Monday, June 25, 2007

Lockerbie air disaster memorial

The Scottish Criminal Cases Review Commission (SCCRC), an organisation that investigates alleged miscarriages of justice, is to complete a review on June 28, 2007 of the conviction on January 31, 2001 of Libyan Abdelbaset Ali Mohmed Al Megrahi for the December 21, 1988 bombing of Pan Am Flight 103. All 259 passengers and crew of the Boeing 747, and eleven people on the ground, were killed when a bomb destroyed the aircraft over the town of Lockerbie in Scotland. Megrahi was convicted on 270 counts of murder, and was sentenced to life imprisonment. It is expected that the SCCRC will refer Megrahi’s case back to the court of appeal. A summary of the Commission’s findings will be published, but the main report will not.

Today’s Scotsman reported that documents leaked from Megrahi‘s legal team include allegations that evidence used to convict him ‘was subject to deliberate destruction and manipulation for political reasons’. Officials in both the United States and the United Kingdom are accused of “a co-ordinated effort to mislead the court” in order to divert attention from other suspects with links to Iran or Syria, whose support was needed at the time of the first Gulf War.

During its three-year review, the SCCRC has been shown hundreds of documents and photographs which are alleged to show that evidence was invented, manipulated or ignored by the British police on the one hand and the CIA and FBI on the other. Veteran politician Tam Dalyell, who has campaigned against the conviction for years, has now said that the full report by the SCCRC should be made public, adding “The Crown Office has a moral obligation to hold a public inquiry. If it embarrasses the Scottish judiciary, so be it. We’re in danger of becoming the laughing stock of Europe.” He also said “I have no doubt that evidence was planted, and I have said so repeatedly in the Commons. Only a full, public and nonadversarial inquiry can finally settle this matter.” Meanwhile, defence lawyers said that if Megrahi is granted an appeal or retrial they will attempt to convince authorities to release him until the case comes to court.

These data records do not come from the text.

(* ===== verification/VkPipeline.v ===== *)
(** * Graphics pipelines

    The state objects of a pipeline (gl/impl/backend/vk/pipeline/), its layout,
    [LayoutBuilder] and [DescriptorSetLayout]
    (gl/impl/backend/vk/descriptor_set_layout.cpp), [GraphicsPipeline], and
    [RendererPipelineManagerVulkan] (gl/impl/frontend/vk/renderer.cpp) with
    the functions of the builder it uses.

    A create info refers to its arrays and structures by pointer, and the
    driver reads them during the call.  Objects whose address is taken are kept
    in a heap: the arrays of vectors, local variables, and [ViewportState],
    whose create info points to its own members.  What the driver reads is the
    argument of the recorded call; reading an object that is not alive is a
    fault.  The values of [float]s that occur here are integers. *)

From S2P Require Import Prelude Containers Memory RenderTypes Inputs VkHardware VkSwapchain VkCommand VkRenderer VkDriver Device.

(** ** Vertex input *)

Inductive VertexInputRate := VK_VERTEX_INPUT_RATE_VERTEX | VK_VERTEX_INPUT_RATE_INSTANCE.

Record VkVertexInputBindingDescription := mkBindingDescription {
  vb_binding : Z; vb_stride : Z; vb_inputRate : VertexInputRate }.

Record VkVertexInputAttributeDescription := mkAttributeDescription {
  va_binding : Z; va_location : Z; va_format : Z; va_offset : Z }.

(** The constructors of [VertexBindingDescription] and
    [VertexAttributeDescription]: strides, locations and offsets are cut to 32
    bits. *)
Definition VertexBindingDescription_new (binding : Z) (stride : nat) (rate : RendererInputFrequency)
    : VkVertexInputBindingDescription :=
  mkBindingDescription binding (u32 (Z.of_nat stride))
    (match rate with
     | PerVertexBasis => VK_VERTEX_INPUT_RATE_VERTEX
     | PerInstanceBasis => VK_VERTEX_INPUT_RATE_INSTANCE
     end).

Definition VertexAttributeDescription_new (binding : Z) (location : nat) (vertex_format : Z) (offset : nat)
    : VkVertexInputAttributeDescription :=
  mkAttributeDescription binding (u32 (Z.of_nat location)) vertex_format (u32 (Z.of_nat offset)).

(** An address, or null.  The type of a pointer says which part of the object
    at the address it refers to. *)
Definition pointer := option nat.

Record VkPipelineVertexInputStateCreateInfo := mkVertexInputInfo {
  vertexBindingDescriptionCount : nat; pVertexBindingDescriptions : pointer;
  vertexAttributeDescriptionCount : nat; pVertexAttributeDescriptions : pointer }.

(** [VertexInputState]: the create info, and the arrays of its two vectors. *)
Record VertexInputState := mkVertexInputState {
  vi_create : VkPipelineVertexInputStateCreateInfo;
  binding_description_natives : pointer;
  attribute_description_natives : pointer }.

(** ** Input assembly *)

Record VkPipelineInputAssemblyStateCreateInfo := mkInputAssemblyInfo {
  topology : Z; primitiveRestartEnable : bool }.

Definition InputAssembly_new (t : PrimitiveTopology) (breakable_strips : bool)
    : VkPipelineInputAssemblyStateCreateInfo :=
  mkInputAssemblyInfo (topology_value t) breakable_strips.

(** ** Viewport *)

Record VkViewport := mkViewport {
  vp_x : Z; vp_y : Z; vp_width : Z; vp_height : Z; minDepth : Z; maxDepth : Z }.

Record VkPipelineViewportStateCreateInfo := mkViewportInfo {
  viewportCount : nat; pViewports : pointer; scissorCount : nat; pScissors : pointer }.

(** [ViewportState]: [pViewports] and [pScissors] are addresses of objects of
    this class. *)
Record ViewportState := mkViewportState {
  vs_create : VkPipelineViewportStateCreateInfo; vs_viewport : VkViewport; vs_scissor : VkRect2D }.

(** The private constructor, for an object at address [this]. *)
Definition ViewportState_new (width height : Z) (extent : VkExtent2D) (use_opengl_coordinate_system : bool)
    (this : nat) : ViewportState :=
  let viewport := mkViewport 0 0 width height 0 1 in
  let viewport :=
    if use_opengl_coordinate_system then
      mkViewport (vp_x viewport) (vp_y viewport + height) (vp_width viewport) (vp_height viewport * -1)
        (minDepth viewport) (maxDepth viewport)
    else viewport in
  mkViewportState (mkViewportInfo 1 (Some this) 1 (Some this)) viewport (mkRect (0, 0)%Z extent).

(** The constructors from a swapchain, whose sizes are [float]s already, and
    from an image. *)
Definition ViewportState_of_swapchain (s : Swapchain) (gl : bool) : nat → ViewportState :=
  ViewportState_new (Swapchain_get_width s) (Swapchain_get_height s) (sc_extent s) gl.

Definition ViewportState_of_image (i : Image) (gl : bool) : nat → ViewportState :=
  ViewportState_new (float_round (img_width i)) (float_round (img_height i))
    (mkExtent (img_width i) (img_height i)) gl.
(** The whole run of the derivation on a live source file object, once
    the markup parser has returned. *)
Lemma recreateVueTempalteSourceFile_run (name : string) (sourceFile : nat)
    (snapshot : IScriptSnapshot) (st : UpdaterState) (sf : SourceFile)
    (program : ESLintProgram) :
  store st !! sourceFile = Some sf ->
  parse env (parseVueTemplate env (snapshotText snapshot)) = Normal program ->
  recreateVueTempalteSourceFile env tsModule name sourceFile snapshot st
  = let code := parseVueTemplate env (snapshotText snapshot) in
    let '(printed, objects, logged) :=
      match transformTemplate env program code with
      | Transformed expressions =>
          (injectVueTemplate env sf expressions,
           alter (fun sf => injectVueTemplate env sf expressions) sourceFile (store st),
           console st)
      | TransformFailed _ err =>
          (sf, store st,
           (console st ++ [LogMessage ("Failed to transform template of " +:+ name);
                           LogError err])%list)
      end in
    let '(derived, tree) :=
      hostCreateSourceFile tsModule name (printFile tsModule printed)
        (languageVersion printed) true JS objects in
    let original := if decide (derived = sourceFile) then tree else printed in
    let sourceMapNodes := generateSourceMap env original tree in
    (Normal derived,
     mkState (<[derived := tree]> objects) (scriptKindTracker st)
       (modificationTracker st)
       (<[sliceEnd name 9 := sourceMapNodes]>
          (<[name := sourceMapNodes]> (templateSourceMap st)))
       logged).
Proof.
  intros Hlive Hparse.
  unfold recreateVueTempalteSourceFile. rewrite snapshot_full_text.
  unfold bind at 1. rewrite Hparse. simpl.
  unfold bind at 1. unfold tryCatch, bind at 1, callTransformTemplate.
  destruct (transformTemplate env program _) as [expressions|produced err]; simpl.
  - unfold bind, readSourceFile, hostCall; simpl.
    rewrite lookup_alter_eq, Hlive; simpl.
    destruct (hostCreateSourceFile _ _ _ _ _ _ _) as [derived tree]; simpl.
    rewrite lookup_insert. case_decide as Hd; simpl.
    + subst. by rewrite lookup_insert_eq.
    + rewrite lookup_alter_eq, Hlive. simpl. by rewrite lookup_insert_eq.
  - unfold bind, readSourceFile, hostCall, console_log; simpl.
    rewrite Hlive; simpl.
    destruct (hostCreateSourceFile _ _ _ _ _ _ _) as [derived tree]; simpl.
    rewrite lookup_insert. case_decide as Hd; simpl.
    + subst. rewrite lookup_insert_eq. simpl. by rewrite <- app_assoc.
    + rewrite Hlive. simpl. rewrite lookup_insert_eq. simpl.
      by rewrite <- app_assoc.
Qed.

Lemma recreateVueTempalteSourceFile_parse_failure (name : string)
    (sourceFile : nat) (snapshot : IScriptSnapshot) (st : UpdaterState)
    (err : Exception) :
  parse env (parseVueTemplate env (snapshotText snapshot)) = Throw err ->
  recreateVueTempalteSourceFile env tsModule name sourceFile snapshot st
  = (Throw err, st).
Proof.
  intros Hparse. unfold recreateVueTempalteSourceFile.
  rewrite snapshot_full_text. unfold bind at 1. by rewrite Hparse.
Qed.

(** C1, amended: when the transform visitor throws, whatever it had
    produced by then, the derivation returns normally.  It logs the
    failure with the document identity, then the error; it skips the
    injection, so the text handed to the parser is the print of the tree
    as the host engine left it, and the returned document is what the
    host parses from that text.  The store gains that document and
    nothing else changes. *)
Theorem transform_failure_is_contained (name : string) (sourceFile : nat)
    (snapshot : IScriptSnapshot) (st : UpdaterState) (sf : SourceFile)
    (program : ESLintProgram) (produced : list Expression) (err : Exception) :
  store st !! sourceFile = Some sf ->
  parse env (parseVueTemplate env (snapshotText snapshot)) = Normal program ->
  transformTemplate env program (parseVueTemplate env (snapshotText snapshot))
  = TransformFailed produced err ->
  exists derived tree st',
    recreateVueTempalteSourceFile env tsModule name sourceFile snapshot st
    = (Normal derived, st') /\
    hostCreateSourceFile tsModule name (printFile tsModule sf)
      (languageVersion sf) true JS (store st) = (derived, tree) /\
    store st' = <[derived := tree]> (store st) /\
    console st'
    = (console st ++ [LogMessage ("Failed to transform template of " +:+ name);
                      LogError err])%list /\
    scriptKindTracker st' = scriptKindTracker st /\
    modificationTracker st' = modificationTracker st.
Proof.
  intros Hlive Hparse Hfailed.
  rewrite (recreateVueTempalteSourceFile_run _ _ _ _ _ _ Hlive Hparse).
  cbv zeta. rewrite Hfailed.
  destruct (hostCreateSourceFile _ _ _ _ _ _ _) as [derived tree] eqn:Hhost.
  eexists derived, tree, _. split; [reflexivity|]. by repeat split.
Qed.
(** * YouGile MCP server: the HTTP client core

    A shallow embedding of [src/core/exceptions.py], [src/core/auth.py],
    [src/core/client.py] and the part of [src/config/settings.py] they read,
    followed by the properties of the retry loop, the header selection, the
    response classification and the credential store.

    Conventions of the embedding.
    - A Python [str] is a Rocq [string] read as a sequence of code points
      below 256; [int] is [Z]; [Optional[T]] is [option T]; a [dict] with
      string keys is a [gmap string _], so that equality of dictionaries does
      not depend on insertion order.
    - A method that may raise returns a [Result]; a method that assigns to
      [self] returns the new object next to its result.
    - The two effects of [YouGileClient.request], sending a request on the
      connection pool and sleeping, are recorded in a trace of [Event]s; what
      the pool answers is a parameter of the model ([transport]). *)

From Stdlib Require Import ZArith String Ascii List Lia Bool DecimalString.
From stdpp Require Import base option gmap strings.

Set Warnings "-register-all".
#[local] Open Scope string_scope.
#[local] Open Scope Z_scope.

(** ** Python values and string primitives *)

(** What [json.loads] (hence [httpx.Response.json]) can return, and what the
    client passes around as [Dict[str, Any]]. A float keeps its literal. *)
Inductive pyval : Type :=
| PNone
| PBool (b : bool)
| PInt (n : Z)
| PFloat (lit : string)
| PStr (s : string)
| PList (l : list pyval)
| PDict (d : gmap string pyval).

(** [type(v).__name__], as it appears in the message of an [AttributeError]. *)
Definition type_name (v : pyval) : string :=
  match v with
  | PNone => "NoneType"
  | PBool _ => "bool"
  | PInt _ => "int"
  | PFloat _ => "float"
  | PStr _ => "str"
  | PList _ => "list"
  | PDict _ => "dict"
  end.

(** [str(n)] for an [int]. *)
Definition str_int (n : Z) : string := NilZero.string_of_int (Z.to_int n).

(** [s.startswith(p)]. *)
Definition startswith (s p : string) : bool := String.prefix p s.

(** [c.isspace()] for a code point below 256: the ASCII controls 9-13 and
    28-31, the space, NEL (133) and the no-break space (160). *)
Definition isspace (c : ascii) : bool :=
  let n := N_of_ascii c in
  (((9 <=? n) && (n <=? 13)) || ((28 <=? n) && (n <=? 31)) || (n =? 32)
   || (n =? 133) || (n =? 160))%N.

Fixpoint lstrip (s : string) : string :=
  match s with
  | EmptyString => EmptyString
  | String c s' => if isspace c then lstrip s' else s
  end.

Fixpoint rstrip (s : string) : string :=
  match s with
  | EmptyString => EmptyString
  | String c s' =>
      match rstrip s' with
      | EmptyString => if isspace c then EmptyString else String c EmptyString
      | r => String c r
      end
  end.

The credibility of several key parts of the prosecution’s case is seriously questioned in the evidence submitted to the SCCRC, with rescue workers describing items as intact when they were discovered, but which were presented in fragmentary form at the Lockerbie bombing trial. The evidence of Maltese shopkeeper Tony Gauci is also challenged. Although Gauci testified that Megrahi bought clothes from him that were later found to have been in the suitcase containing the bomb, in reality he apparently gave a number of inconsistent and substantially different accounts of who bought the clothes, failed to pick out Megrahi at an identity parade, and even linked the clothes’ purchase to convicted Egyptian terrorist Mohammed Abu Talb, from the Iran-backed Popular Front for the Liberation of Palestine. Defence lawyers also alleged that two early statements by Gauci are missing altogether.

One investigator also claims that evidence was fabricated, while there was insufficient investigation into claims by a baggage handler at Heathrow International Airport that the suitcase containing the bomb was only added to the flight at the last minute.

The SCCRC refused to comment, saying: “It is not for Scottish ministers to comment or preempt the outcome of this review.” Further it said: “It is the strong view of the Scottish Government that due process of law will be followed and seen to be followed in all matters pertaining to this case.”

The SCCRC will issue it’s report on Thursday June 28, 2007.